# [EXCERPTED RECORDS]

(* ===== verification/Canonical.v ===== *)
(** * Canonical encodings

    Documents that are digested are first written as bytes: integers big-endian, texts and
    collections preceded by their length. Such an encoding is a prefix code, so the bytes
    determine the document. The encoders differ only in the error of a length that does
    not fit 32 bits. *)

From S2P Require Import Prelude RustStr.

Section encoders.
Context {E : Type} (too_long : E).

(** [u32::try_from(value)?.to_be_bytes()]. *)
Definition enc_u32 (value : Z) : result E string :=
  ensure? (value <=? U32_MAX)%Z else too_long in Ok (be_bytes 4 value).

Definition enc_str (value : string) : result E string :=
  let? len := enc_u32 (str_len value) in Ok (len +:+ value).

(** A loop that pushes each element. *)
Fixpoint push_each {A} (f : A → result E string) (l : list A) : result E string :=
  match l with
  | [] => Ok ""
  | x :: l => let? a := f x in let? b := push_each f l in Ok (a +:+ b)
  end.

(** The count of a collection, then each element. *)
Definition enc_counted {A} (f : A → result E string) (l : list A) : result E string :=
  let? n := enc_u32 (Z.of_nat (length l)) in
  let? items := push_each f l in
  Ok (n +:+ items).

(** Two pushes in sequence. *)
Definition push_pair {A B} (f : A → result E string) (g : B → result E string) (x : A * B) :
    result E string :=
  let? a := f x.1 in let? b := g x.2 in Ok (a +:+ b).

(** ** Prefix codes *)

Definition prefix_code {A} (f : A → result E string) : Prop :=
  ∀ x y a b r s, f x = Ok a → f y = Ok b → a +:+ r = b +:+ s → x = y ∧ r = s.

Lemma enc_u32_code v w a b r s :
  (0 ≤ v)%Z → (0 ≤ w)%Z → enc_u32 v = Ok a → enc_u32 w = Ok b →
  a +:+ r = b +:+ s → v = w ∧ r = s.
Proof.
  unfold enc_u32. intros Hv Hw Ha Hb Eq. inv_ok Ha. inv_ok Hb. bool_to_prop.
  apply ok_inj in Ha as <-. apply ok_inj in Hb as <-.
  apply str_app_inj_length in Eq as [Eq ->]; [|by rewrite !length_be_bytes]. split; [|done].
  unfold U32_MAX in *. apply be_bytes_inj in Eq; [done|cbn; lia..].
Qed.

Lemma enc_str_code : prefix_code enc_str.
Proof.
  intros x y a b r s Ha Hb Eq. unfold enc_str in *. inv_ok Ha. inv_ok Hb.
  apply ok_inj in Ha as <-. apply ok_inj in Hb as <-. rewrite !str_app_assoc in Eq.
  eapply enc_u32_code in Eq as [El Eq]; [|apply str_len_nonneg..|done|done].
  apply str_app_inj_length in Eq; [done|]. unfold str_len in El. lia.
Qed.

Lemma push_pair_code {A B} (f : A → result E string) (g : B → result E string) :
  prefix_code f → prefix_code g → prefix_code (push_pair f g).
Proof.
  intros Hf Hg [x1 x2] [y1 y2] a b r s Ha Hb Eq. unfold push_pair in *. cbn [fst snd] in *.
  inv_ok Ha. inv_ok Hb. apply ok_inj in Ha as <-. apply ok_inj in Hb as <-. rewrite !str_app_assoc in Eq.
  eapply Hf in Eq as [-> Eq]; [|done..]. by eapply Hg in Eq as [-> ->].
Qed.

Lemma push_each_code {A} (f : A → result E string) l k a b r s :
  prefix_code f → length l = length k → push_each f l = Ok a → push_each f k = Ok b →
  a +:+ r = b +:+ s → l = k ∧ r = s.
Proof.
  intros Hf. revert k a b. induction l as [|x l IH]; intros [|y k] a b Hlen Ha Hb Eq; try done;
    cbn [push_each] in *.
  { simplify_eq. done. }
  inv_ok Ha. inv_ok Hb. apply ok_inj in Ha as <-. apply ok_inj in Hb as <-. rewrite !str_app_assoc in Eq.
  eapply Hf in Eq as [-> Eq]; [|done..]. eapply IH in Eq as [-> ->]; [done|by injection Hlen|done..].
Qed.

Lemma enc_counted_code {A} (f : A → result E string) : prefix_code f → prefix_code (enc_counted f).
Proof.
  intros Hf l k a b r s Ha Hb Eq. unfold enc_counted in *. inv_ok Ha. inv_ok Hb.
  apply ok_inj in Ha as <-. apply ok_inj in Hb as <-. rewrite !str_app_assoc in Eq.
  eapply enc_u32_code in Eq as [El Eq]; [|apply Nat2Z.is_nonneg..|done|done].
  eapply push_each_code in Eq; [done|done|lia|done..].
Qed.

(** Encoding an injective view of a value. *)
Lemma prefix_code_pullback {A B} (f : B → result E string) (g : A → B) :
  prefix_code f → Inj (=) (=) g → prefix_code (λ x, f (g x)).
Proof. intros Hf Hg x y a b r s Ha Hb Eq. eapply Hf in Eq as [Eq ->]; [|done..]. by apply Hg in Eq. Qed.
End encoders.

Create HintDb codes.
#[export] Hint Resolve enc_str_code push_pair_code enc_counted_code : codes.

# [WHAT IS REQUIRED]
If a line comes after the one that contains "collections preceded by", leave it out; return every line of the entries up to that point exactly, starting with the first, with that line included.

# [FINAL ANSWER]
(* ===== verification/Canonical.v ===== *)
(** * Canonical encodings

    Documents that are digested are first written as bytes: integers big-endian, texts and
    collections preceded by their length. Such an encoding is a prefix code, so the bytes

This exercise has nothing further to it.